I am thinking about crypt kicker problem. I think I can solve it by brute-force trying all permutations of the letters (perhaps with some optimizations). However the worst-case complexity of this solutions looks like O(permutations of alphabet * number of words).
Is it correct? Is there a solution with less complexity in the worst case?
Here's a formal proof of NP-hardness of Crypt Kicker with a k-letter alphabet, by reduction from 3-dimensional matching.

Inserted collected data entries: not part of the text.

(** ** What the encoding does not carry *)
(** An Ethereum address cannot be encoded: the name of its type is not one of those that
    texts are encoded for. *)
Lemma eth_address_not_encoded v types preset_types ctx :
  encode (prim_value (PrimEthAddress v)) (prim_type (PrimEthAddress v)) types preset_types ctx =
    Err (TInvalidType "Invalid type EthAddress for string").
Proof. done. Qed.
(** The type of a field is looked for by its name alone: the first type with a field of the
    name decides, whichever type the field is of. *)
Lemma field_of_another_type name type type' owner owner' : owner ≠ name →
  get_value_type name [(owner, [SimpleType name type]); (owner', [SimpleType name type'])] = Ok (mkFieldInfo type EmptyString 0).
Proof.
  intros Hne. unfold get_value_type. cbn [type_info field_info]. apply String.eqb_neq in Hne. by rewrite Hne, String.eqb_refl.
Qed.
(** The halves of a 256-bit integer are hashed in the order of the object, the high one
    first, where the type declares the low one first. *)
Lemma u256_hashed_high_first n types ctx text type_hash :
  encode_type "u256" get_preset_types = Ok text → selector_from_name text = Some type_hash → base_type ctx = EmptyString →
  SqlString.felt_from_str (pretty (n / 2 ^ 128)) = Some (n / 2 ^ 128) →
  SqlString.felt_from_str (pretty (n mod 2 ^ 128)) = Some (n mod 2 ^ 128) →
  ∃ ctx', encode (prim_value (PrimU256 (Some n))) "u256" types get_preset_types ctx =
    Ok (felt_poseidon [type_hash; n / 2 ^ 128; n mod 2 ^ 128], ctx').
Proof.
  intros Ht Hs Hb Hh Hl. cbn [prim_value from_option id im_insert String.eqb Ascii.eqb Bool.eqb encode int_value].
  rewrite Hb. change (im_contains "u256" get_preset_types) with true. cbn [base_type is_preset String.eqb]. rewrite Ht.
  cbn [outcome_bind]. rewrite Hs. cbn [ok_or outcome_bind].
  change (get_value_type "high" get_preset_types) with (Ok (E := TypedDataError) (mkFieldInfo "u128" EmptyString 1)).
  change (get_value_type "low" get_preset_types) with (Ok (E := TypedDataError) (mkFieldInfo "u128" EmptyString 0)).
  cbn [outcome_bind fi_type fi_base_type encode].
  assert (∀ s, encode_string s "u128" = get_hex s) as Hu by done. rewrite !Hu. unfold get_hex. rewrite Hh, Hl. by eexists.
Qed.
(** The elements of an array of enums have the type [enum], not the name of the enum. *)
Lemma enum_elements_untyped types x n o os rest : ∃ types',
  map_ty_type types x (TyArray (TyEnum n o os :: rest)) = (types', SimpleType x "enum*").
Proof.
  assert (∃ types', map_ty_type types "inner" (TyEnum n o os) = (types', ParentType "inner" "enum" n)) as [types' He].
  { cbn [map_ty_type]. match goal with |- context [?f types os] => destruct (f types os) end. by eexists. }
  exists types'. change (map_ty_type types x (TyArray (TyEnum n o os :: rest))) with
    (let (types, f) := map_ty_type types "inner" (TyEnum n o os) in (types, SimpleType x (own_type f +:+ "*"))).
  by rewrite He.
Qed.

(** The context of an element is the one the element before it left: after a structure whose
    last field is an enum, the next element is taken for an enum, of which only the first
    field is hashed. The signature of the array does not cover the other fields. *)
Definition item_types : Types :=
  [("Item", [SimpleType "id" "felt"; ParentType "kind" "enum" "Kind"]); ("Kind", [SimpleType "Sword" "felt"])].
Definition item (id kind : string) : PrimitiveType := PObject [("id", PString id); ("kind", PObject [("Sword", PString kind)])].
Lemma item_leaves_enum id kind h ctx :
  encode (item id kind) "Item" item_types [] default_ctx = Ok (h, ctx) → base_type ctx = "enum".
Proof.
  unfold item. cbn [encode base_type default_ctx String.eqb is_preset im_contains im_get].
  destruct (encode_type "Item" item_types) as [text|e|]; [|done..]. cbn [outcome_bind].
  destruct (selector_from_name text) as [type_hash|]; [|done]. cbn [ok_or outcome_bind].
  change (get_value_type "id" item_types) with (Ok (E := TypedDataError) (mkFieldInfo "felt" EmptyString 0)).
  change (get_value_type "kind" item_types) with (Ok (E := TypedDataError) (mkFieldInfo "Kind" "enum" 1)).
  change (get_value_type "Sword" item_types) with (Ok (E := TypedDataError) (mkFieldInfo "felt" EmptyString 0)).
  cbn [outcome_bind fi_type fi_base_type fi_index base_type String.eqb Ascii.eqb Bool.eqb].
  destruct (encode_string id "felt") as [hi|e|]; [|done..]. cbn [outcome_bind].
  destruct (encode_string kind "felt") as [hk|e|]; [|done..]. cbn [outcome_bind]. by intros [= <- <-].
Qed.
Lemma later_fields_unhashed a b kind kind1 kind2 :
  encode (PArray [item a kind; item b kind1]) "Item*" item_types [] default_ctx =
  encode (PArray [item a kind; item b kind2]) "Item*" item_types [] default_ctx.
Proof.
  cbn [encode]. change (is_tuple_type "Item*") with false. change (trim_end_char star "Item*") with "Item". cbv iota.
  destruct (encode (item a kind) "Item" item_types [] default_ctx) as [[h ctx]|e|] eqn:Ha; [|done..]. cbn [outcome_bind].
  apply item_leaves_enum in Ha. unfold item. cbn [encode base_type]. by rewrite Ha.
Qed.

End roundtrip.

(** ** The types a type depends on *)
Definition refers (types : Types) (a b : string) : Prop :=
  ∃ fields f, im_get a types = Some fields ∧ f ∈ fields ∧ field_type f = b ∧ im_contains b types = true.

Lemma im_contains_elem {V} k (m : list (string * V)) : im_contains k m = true ↔ k ∈ m.*1.
Proof.
  unfold im_contains. induction m as [|[x v] m IH]; cbn; [split; [done|by intros ?%elem_of_nil]|].
  destruct (String.eqb_spec x k) as [->|Hne].
  - split; [intros _; by left|done].
  - rewrite IH, elem_of_cons. split; [tauto|]. intros [->|?]; done.
Qed.
Lemma im_contains_get {V} k (m : list (string * V)) : im_contains k m = true → ∃ v, im_get k m = Some v.
Proof. unfold im_contains. destruct (im_get k m); [eauto|done]. Qed.

Section dependencies.
Context (types : Types).

(** What a call adds to the dependencies: types that can be reached from [name], with
    everything they refer to. *)
Record extends (name : string) (deps deps' : list string) : Prop := {
  ext_prefix : deps ⊆ deps';
  ext_nodup : NoDup deps';
  ext_known : deps' ⊆ types.*1;
  ext_reached : ∀ x, x ∈ deps' → x ∈ deps ∨ rtc (refers types) name x;
  ext_closed : ∀ x y, x ∈ deps' → x ∉ deps → refers types x y → y ∈ deps'
}.

Lemma nodup_subset_length (l1 l2 : list string) : NoDup l1 → l1 ⊆ l2 → (length l1 ≤ length l2)%nat.
Proof. intros Hnd Hsub. apply submseteq_length. by apply NoDup_submseteq. Qed.
Lemma extends_refl name deps : NoDup deps → deps ⊆ types.*1 → extends name deps deps.
Proof. intros Hnd Hk. split; try done. by left. Qed.
Lemma extends_trans name inner a b c : rtc (refers types) name inner → extends inner a b → extends name b c → extends name a c.
Proof.
  intros Hr [P1 N1 K1 R1 C1] [P2 N2 K2 R2 C2]. split; [set_solver|done|done| |].
  - intros x Hx. destruct (R2 x Hx) as [Hb|?]; [|by right]. destruct (R1 x Hb) as [?|?]; [by left|right; by etrans].
  - intros x y Hx Ha Hxy. destruct (decide (x ∈ b)) as [Hb|Hb]; [|by eapply C2]. apply P2. by eapply C1.
Qed.

(** The loop over the fields, with what it does for each. *)
Definition visit (get : string → list string → option (outcome TypedDataError (list string))) :=
  fix go fs dependencies := match fs with
  | [] => Some (Ok dependencies)
  | f :: fs =>
      if im_contains (field_type f) types && negb (bool_decide (field_type f ∈ dependencies)) then
        match get (field_type f) dependencies with
        | Some (Ok dependencies) => go fs dependencies
        | r => r
        end
      else go fs dependencies
  end.
Lemma visit_extends get name fields (fs : list Field) size :
  im_get name types = Some fields → (∀ f, f ∈ fs → f ∈ fields) →
  (∀ inner deps, NoDup deps → deps ⊆ types.*1 → im_contains inner types = true → inner ∉ deps → (size ≤ length deps)%nat →
     ∃ deps', get inner deps = Some (Ok deps') ∧ inner ∈ deps' ∧ extends inner deps deps') →
  ∀ acc, NoDup acc → acc ⊆ types.*1 → (size ≤ length acc)%nat →
  ∃ deps', visit get fs acc = Some (Ok deps') ∧ extends name acc deps' ∧
    (∀ f, f ∈ fs → im_contains (field_type f) types = true → field_type f ∈ deps').
Proof.
  intros Hname Hfs Hget. induction fs as [|f fs IH]; intros acc Hnd Hk Hsize.
  - exists acc. split; [done|]. split; [by apply extends_refl|]. by intros f ?%elem_of_nil.
  - assert (∀ g, g ∈ fs → g ∈ fields) as Hfs' by (intros g Hg; apply Hfs; by right). cbn [visit].
    destruct (im_contains (field_type f) types) eqn:Hc; cbn [andb].
    + case_bool_decide as Hin; cbn [negb].
      * destruct (IH Hfs' acc Hnd Hk Hsize) as (deps' & Hrun & Hext & Hall). exists deps'. split_and!; [done..|].
        intros g [->|Hg]%elem_of_cons Hcg; [by apply (ext_prefix _ _ _ Hext)|by apply Hall].
      * destruct (Hget (field_type f) acc) as (mid & Hmid & Hfm & Hext1); [done..|]. rewrite Hmid.
        destruct (IH Hfs' mid) as (deps' & Hrun & Hext & Hall).
        { by apply (ext_nodup _ _ _ Hext1). }
        { by apply (ext_known _ _ _ Hext1). }
        { pose proof (nodup_subset_length acc mid Hnd (ext_prefix _ _ _ Hext1)). lia. }
        exists deps'. split; [done|]. split.
        { eapply extends_trans; [|done|done]. apply rtc_once. exists fields, f. split_and!; [done|apply Hfs; by left|done..]. }
        intros g [->|Hg]%elem_of_cons Hcg; [by apply (ext_prefix _ _ _ Hext)|by apply Hall].
    + destruct (IH Hfs' acc Hnd Hk Hsize) as (deps' & Hrun & Hext & Hall). exists deps'. split_and!; [done..|].
      intros g [->|Hg]%elem_of_cons Hcg; [congruence|by apply Hall].
Qed.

For each input triple (x, y, z), put the word xyz in the dictionary. To determine whether there exists a matching of size n, request a decryption of an n-word ciphertext abc def ghi … . Clearly this reduction is poly-time. If there exists a 3-d matching (x1, y1, z1), …, (xn, yn, zn), then the permutation x1→a, y1→b, z1→c, x2→d, … witnesses the existence of a valid decryption. Conversely, if there exists a valid decryption permutation π, then we recover a 3-d matching (π(a), π(b), π(c)), (π(d), π(e), π(f)), … .
You can solve any crypto problem by brute force, the issue is the amount of time it takes to solve. So with polyalphabetic ciphers you want to rely on the Kasiski method, which is essentially a divide and concur methodology. What you need to do is convert the ciphertext into X number of monoalphabetic ciphers. Based on the link in your question this is the significant portion:
Sample Input 6
and
dick
jane
puff
spot
yertle
bjvg xsb hxsn xsb qymm xsb rqat xsb pnetfn
If this is the case it is at most 26 permutations. Without seeing more permutations it is difficult to provide any other information. Are there any other sample input/output pairs you are aware of?
To answer your actual question about complexity I will use approximate big oh as reference
So first we look at the encrypt method:
function encrypt(Text textToEncrypt, Alphabet substitutionAlphabet)
{
Alphabet textAlphabet = textToEncrypt.getAlphabet(); //O(1) should be a constant look up to get your own property
for(character current : textToEncrypt) //O(N) must touch all elements
{
current = substitutionAlphabet.lookupChange(current, textAlphabet); //O(N) worst case map lookup
}
}
So it seems the encrypt function is O(N) worst case scenario, my implementation is quite contrived. And decrypt should be the same just in reverse so that would also yield O(N).
I think there will always be some pathological cases that require backtracking.
Here is a technique that at first appears to make things easier: look for patterns of repeated letters within words. If you know the word "banana" then "xzyzyz" suggests x = b, z = a , y = n. But this technique also allows you to construct a dictionary that marks words which have banana-like suffixes, allowing you to force particular possible solutions for prefixes. For instance, the dictionary entries ADFbanana, BCFbanana, BDEbanana, in conjunction with the word PRSbanana require the user to choose P = A or B, R = C or D, S = E or F, such that exactly one of these mappings is to the first of the two possibilities.
Given these building blocks, I think you could take a boolean equation of the form (A|B|~C) & (D|~E|F) &... and encode it as a substitution problem, such that a solution to the substitution problem would produce an assignment of T/F to the variables making the equation produce true => if you could solve the substitution problem you could solve SAT => it is NP-Complete.